▸ What this task involves:
The response should consist of the listing, repeated word for word.

▸ Material provided:
(** The six layers of the load, seen at one word. *)
Lemma expected_layers xs k :
  0 <= k < 265 ->
  (let v0 := if k =? 264 then Some (le_value (take 4 (drop 24 xs))) else zget (replicate 265 0) k in
   let v1 := if present o xs XFEATURE_SSE then filled 16 0 8 2 (fun i j => word xs (160 + i * 16 + 8 * j)) v0 k else v0 in
   let v2 := if present o xs XFEATURE_YMM then filled 16 2 8 2 (fun i j => word xs (ymm_off o + i * 16 + 8 * j)) v1 k else v1 in
   let v3 := if present o xs XFEATURE_OPMASK then filled 8 256 1 1 (fun i j => word xs (opmask_off o + i * 8 + 8 * j)) v2 k else v2 in
   let v4 := if present o xs XFEATURE_ZMM_HI256 then filled 16 4 8 4 (fun i j => word xs (zmm_hi256_off o + i * 32 + 8 * j)) v3 k else v3 in
   if present o xs XFEATURE_HI16_ZMM then filled 16 128 8 8 (fun i j => word xs (hi16_zmm_off o + i * 64 + 8 * j)) v4 k else v4)
  = Some (expected xs k).
Proof.
  intros Hk. cbv zeta. unfold filled, expected.
  assert (Hz : k <> 264 -> zget (replicate 265 0) k = Some 0).
  { intros Hne. rewrite zget_lookup by lia. apply lookup_replicate. split; [done|]. lia. }
  destruct (Z.ltb_spec k 128) as [Hlow|Hge].
  - rewrite (proj2 (Z.eqb_neq k 264)), Hz by lia.
    replace ((128 <=? k) && (k <? 128 + 8 * 16) && ((k - 128) mod 8 <? 8)) with false by lia.
    replace ((256 <=? k) && (k <? 256 + 1 * 8) && ((k - 256) mod 1 <? 1)) with false by lia.
    assert (Hj : 0 <= k mod 8 < 8 /\ k = 8 * (k / 8) + k mod 8) by (Z.div_mod_to_equations; lia).
    destruct (Z.ltb_spec (k mod 8) 2) as [H2|H2]; [|destruct (Z.ltb_spec (k mod 8) 4) as [H4|H4]].
    + replace ((4 <=? k) && (k <? 4 + 8 * 16) && ((k - 4) mod 8 <? 4)) with false by (Z.div_mod_to_equations; lia).
      replace ((2 <=? k) && (k <? 2 + 8 * 16) && ((k - 2) mod 8 <? 2)) with false by (Z.div_mod_to_equations; lia).
      replace ((0 <=? k) && (k <? 0 + 8 * 16) && ((k - 0) mod 8 <? 2)) with true by (Z.div_mod_to_equations; lia).
      rewrite Z.sub_0_r. by repeat case_match.
    + replace ((4 <=? k) && (k <? 4 + 8 * 16) && ((k - 4) mod 8 <? 4)) with false by (Z.div_mod_to_equations; lia).
      replace ((2 <=? k) && (k <? 2 + 8 * 16) && ((k - 2) mod 8 <? 2)) with true by (Z.div_mod_to_equations; lia).
      replace ((0 <=? k) && (k <? 0 + 8 * 16) && ((k - 0) mod 8 <? 2)) with false by (Z.div_mod_to_equations; lia).
      replace ((k - 2) / 8) with (k / 8) by (Z.div_mod_to_equations; lia).
      replace ((k - 2) mod 8) with (k mod 8 - 2) by (Z.div_mod_to_equations; lia). by repeat case_match.
    + replace ((4 <=? k) && (k <? 4 + 8 * 16) && ((k - 4) mod 8 <? 4)) with true by (Z.div_mod_to_equations; lia).
      replace ((2 <=? k) && (k <? 2 + 8 * 16) && ((k - 2) mod 8 <? 2)) with false by (Z.div_mod_to_equations; lia).
      replace ((0 <=? k) && (k <? 0 + 8 * 16) && ((k - 0) mod 8 <? 2)) with false by (Z.div_mod_to_equations; lia).
      replace ((k - 4) / 8) with (k / 8) by (Z.div_mod_to_equations; lia).
      replace ((k - 4) mod 8) with (k mod 8 - 4) by (Z.div_mod_to_equations; lia). by repeat case_match.
  - replace ((4 <=? k) && (k <? 4 + 8 * 16) && ((k - 4) mod 8 <? 4)) with false by (Z.div_mod_to_equations; lia).
    replace ((2 <=? k) && (k <? 2 + 8 * 16) && ((k - 2) mod 8 <? 2)) with false by (Z.div_mod_to_equations; lia).
    replace ((0 <=? k) && (k <? 0 + 8 * 16) && ((k - 0) mod 8 <? 2)) with false by lia.
    destruct (Z.ltb_spec k 256) as [Hmid|Hge2].
    + rewrite (proj2 (Z.eqb_neq k 264)), Hz by lia.
      replace ((256 <=? k) && (k <? 256 + 1 * 8) && ((k - 256) mod 1 <? 1)) with false by lia.
      replace ((128 <=? k) && (k <? 128 + 8 * 16) && ((k - 128) mod 8 <? 8)) with true by (Z.div_mod_to_equations; lia).
      by repeat case_match.
    + replace ((128 <=? k) && (k <? 128 + 8 * 16) && ((k - 128) mod 8 <? 8)) with false by lia.
      destruct (Z.ltb_spec k 264) as [Hop|Hmx].
      * rewrite (proj2 (Z.eqb_neq k 264)), Hz by lia.
        replace ((256 <=? k) && (k <? 256 + 1 * 8) && ((k - 256) mod 1 <? 1)) with true by (rewrite Z.mod_1_r; lia).
        rewrite Z.mod_1_r, Z.div_1_r, Z.mul_0_r, Z.add_0_r. by repeat case_match.
      * rewrite (proj2 (Z.eqb_eq k 264)) by lia.
        replace ((256 <=? k) && (k <? 256 + 1 * 8) && ((k - 256) mod 1 <? 1)) with false by lia.
        by repeat case_match.
Qed.
(* ===== verification/GdbRemoteSpec.v ===== *)
(** What the GDB remote client of GdbRemote.v guarantees: its event queue, the
    request/reply discipline, memory reads, waiting for stops, termination,
    the codecs of stop replies and two defects. *)
From Stdlib Require Import ZArith Lia String.
From stdpp Require Import base list sets.
From S2P Require Import Prelude GdbProto RustStr GdbRemote.
Open Scope Z_scope.

(** ** Running the monad *)

Section Run.
  Context {A B : Type}.

Lemma run_bind (m : M A) (f : A -> M B) st :
  (m ≫= f) st =
  match m st with
  | (Ret a, st') => f a st'
  | (Fail e, st') => (Fail e, st')
  | (Panic, st') => (Panic, st')
  end.
Proof. done. Qed.
Lemma run_ret (a : A) st : (mret a : M A) st = (Ret a, st).
Proof. done. Qed.
Lemma run_gets (f : GdbRemote -> A) st : gets f st = (Ret (f st), st).
Proof. done. Qed.
Lemma run_modify f st : modify f st = (Ret tt, f st).
Proof. done. Qed.
Lemma run_lift (o : outcome GdbError A) st : lift o st = (o, st).
Proof. done. Qed.
Lemma run_fail e st : @fail A e st = (Fail e, st).
Proof. done. Qed.
Lemma run_attempt (m : M A) st :
  attempt m st =
  match m st with
  | (Ret a, st') => (Ret (inl a), st')
  | (Fail e, st') => (Ret (inr e), st')
  | (Panic, st') => (Panic, st')
  end.
Proof. done. Qed.
End Run.

Create Rewrite HintDb mrun.
#[export] Hint Rewrite @run_bind @run_ret @run_gets @run_modify @run_lift @run_fail @run_attempt : mrun.

(** Symbolic execution of one computation. *)
Ltac mrun := repeat (autorewrite with mrun; cbn [fst snd app]).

▸ Answer to the problem:
(** The six layers of the load, seen at one word. *)
Lemma expected_layers xs k :
  0 <= k < 265 ->
  (let v0 := if k =? 264 then Some (le_value (take 4 (drop 24 xs))) else zget (replicate 265 0) k in
   let v1 := if present o xs XFEATURE_SSE then filled 16 0 8 2 (fun i j => word xs (160 + i * 16 + 8 * j)) v0 k else v0 in
   let v2 := if present o xs XFEATURE_YMM then filled 16 2 8 2 (fun i j => word xs (ymm_off o + i * 16 + 8 * j)) v1 k else v1 in
   let v3 := if present o xs XFEATURE_OPMASK then filled 8 256 1 1 (fun i j => word xs (opmask_off o + i * 8 + 8 * j)) v2 k else v2 in
   let v4 := if present o xs XFEATURE_ZMM_HI256 then filled 16 4 8 4 (fun i j => word xs (zmm_hi256_off o + i * 32 + 8 * j)) v3 k else v3 in
   if present o xs XFEATURE_HI16_ZMM then filled 16 128 8 8 (fun i j => word xs (hi16_zmm_off o + i * 64 + 8 * j)) v4 k else v4)
  = Some (expected xs k).
Proof.
  intros Hk. cbv zeta. unfold filled, expected.
  assert (Hz : k <> 264 -> zget (replicate 265 0) k = Some 0).
  { intros Hne. rewrite zget_lookup by lia. apply lookup_replicate. split; [done|]. lia. }
  destruct (Z.ltb_spec k 128) as [Hlow|Hge].
  - rewrite (proj2 (Z.eqb_neq k 264)), Hz by lia.
    replace ((128 <=? k) && (k <? 128 + 8 * 16) && ((k - 128) mod 8 <? 8)) with false by lia.
    replace ((256 <=? k) && (k <? 256 + 1 * 8) && ((k - 256) mod 1 <? 1)) with false by lia.
    assert (Hj : 0 <= k mod 8 < 8 /\ k = 8 * (k / 8) + k mod 8) by (Z.div_mod_to_equations; lia).
    destruct (Z.ltb_spec (k mod 8) 2) as [H2|H2]; [|destruct (Z.ltb_spec (k mod 8) 4) as [H4|H4]].
    + replace ((4 <=? k) && (k <? 4 + 8 * 16) && ((k - 4) mod 8 <? 4)) with false by (Z.div_mod_to_equations; lia).
      replace ((2 <=? k) && (k <? 2 + 8 * 16) && ((k - 2) mod 8 <? 2)) with false by (Z.div_mod_to_equations; lia).
      replace ((0 <=? k) && (k <? 0 + 8 * 16) && ((k - 0) mod 8 <? 2)) with true by (Z.div_mod_to_equations; lia).
      rewrite Z.sub_0_r. by repeat case_match.
    + replace ((4 <=? k) && (k <? 4 + 8 * 16) && ((k - 4) mod 8 <? 4)) with false by (Z.div_mod_to_equations; lia).
      replace ((2 <=? k) && (k <? 2 + 8 * 16) && ((k - 2) mod 8 <? 2)) with true by (Z.div_mod_to_equations; lia).
      replace ((0 <=? k) && (k <? 0 + 8 * 16) && ((k - 0) mod 8 <? 2)) with false by (Z.div_mod_to_equations; lia).
      replace ((k - 2) / 8) with (k / 8) by (Z.div_mod_to_equations; lia).
      replace ((k - 2) mod 8) with (k mod 8 - 2) by (Z.div_mod_to_equations; lia). by repeat case_match.
    + replace ((4 <=? k) && (k <? 4 + 8 * 16) && ((k - 4) mod 8 <? 4)) with true by (Z.div_mod_to_equations; lia).
      replace ((2 <=? k) && (k <? 2 + 8 * 16) && ((k - 2) mod 8 <? 2)) with false by (Z.div_mod_to_equations; lia).
      replace ((0 <=? k) && (k <? 0 + 8 * 16) && ((k - 0) mod 8 <? 2)) with false by (Z.div_mod_to_equations; lia).
      replace ((k - 4) / 8) with (k / 8) by (Z.div_mod_to_equations; lia).
      replace ((k - 4) mod 8) with (k mod 8 - 4) by (Z.div_mod_to_equations; lia). by repeat case_match.
  - replace ((4 <=? k) && (k <? 4 + 8 * 16) && ((k - 4) mod 8 <? 4)) with false by (Z.div_mod_to_equations; lia).
    replace ((2 <=? k) && (k <? 2 + 8 * 16) && ((k - 2) mod 8 <? 2)) with false by (Z.div_mod_to_equations; lia).
    replace ((0 <=? k) && (k <? 0 + 8 * 16) && ((k - 0) mod 8 <? 2)) with false by lia.
    destruct (Z.ltb_spec k 256) as [Hmid|Hge2].
    + rewrite (proj2 (Z.eqb_neq k 264)), Hz by lia.
      replace ((256 <=? k) && (k <? 256 + 1 * 8) && ((k - 256) mod 1 <? 1)) with false by lia.
      replace ((128 <=? k) && (k <? 128 + 8 * 16) && ((k - 128) mod 8 <? 8)) with true by (Z.div_mod_to_equations; lia).
      by repeat case_match.
    + replace ((128 <=? k) && (k <? 128 + 8 * 16) && ((k - 128) mod 8 <? 8)) with false by lia.
      destruct (Z.ltb_spec k 264) as [Hop|Hmx].
      * rewrite (proj2 (Z.eqb_neq k 264)), Hz by lia.
        replace ((256 <=? k) && (k <? 256 + 1 * 8) && ((k - 256) mod 1 <? 1)) with true by (rewrite Z.mod_1_r; lia).
        rewrite Z.mod_1_r, Z.div_1_r, Z.mul_0_r, Z.add_0_r. by repeat case_match.
      * rewrite (proj2 (Z.eqb_eq k 264)) by lia.
        replace ((256 <=? k) && (k <? 256 + 1 * 8) && ((k - 256) mod 1 <? 1)) with false by lia.
        by repeat case_match.
Qed.
(* ===== verification/GdbRemoteSpec.v ===== *)
(** What the GDB remote client of GdbRemote.v guarantees: its event queue, the
    request/reply discipline, memory reads, waiting for stops, termination,
    the codecs of stop replies and two defects. *)
From Stdlib Require Import ZArith Lia String.
From stdpp Require Import base list sets.
From S2P Require Import Prelude GdbProto RustStr GdbRemote.
Open Scope Z_scope.

(** ** Running the monad *)

Section Run.
  Context {A B : Type}.

Lemma run_bind (m : M A) (f : A -> M B) st :
  (m ≫= f) st =
  match m st with
  | (Ret a, st') => f a st'
  | (Fail e, st') => (Fail e, st')
  | (Panic, st') => (Panic, st')
  end.
Proof. done. Qed.
Lemma run_ret (a : A) st : (mret a : M A) st = (Ret a, st).
Proof. done. Qed.
Lemma run_gets (f : GdbRemote -> A) st : gets f st = (Ret (f st), st).
Proof. done. Qed.
Lemma run_modify f st : modify f st = (Ret tt, f st).
Proof. done. Qed.
Lemma run_lift (o : outcome GdbError A) st : lift o st = (o, st).
Proof. done. Qed.
Lemma run_fail e st : @fail A e st = (Fail e, st).
Proof. done. Qed.
Lemma run_attempt (m : M A) st :
  attempt m st =
  match m st with
  | (Ret a, st') => (Ret (inl a), st')
  | (Fail e, st') => (Ret (inr e), st')
  | (Panic, st') => (Panic, st')
  end.
Proof. done. Qed.
End Run.

Create Rewrite HintDb mrun.
#[export] Hint Rewrite @run_bind @run_ret @run_gets @run_modify @run_lift @run_fail @run_attempt : mrun.

(** Symbolic execution of one computation. *)
Ltac mrun := repeat (autorewrite with mrun; cbn [fst snd app]).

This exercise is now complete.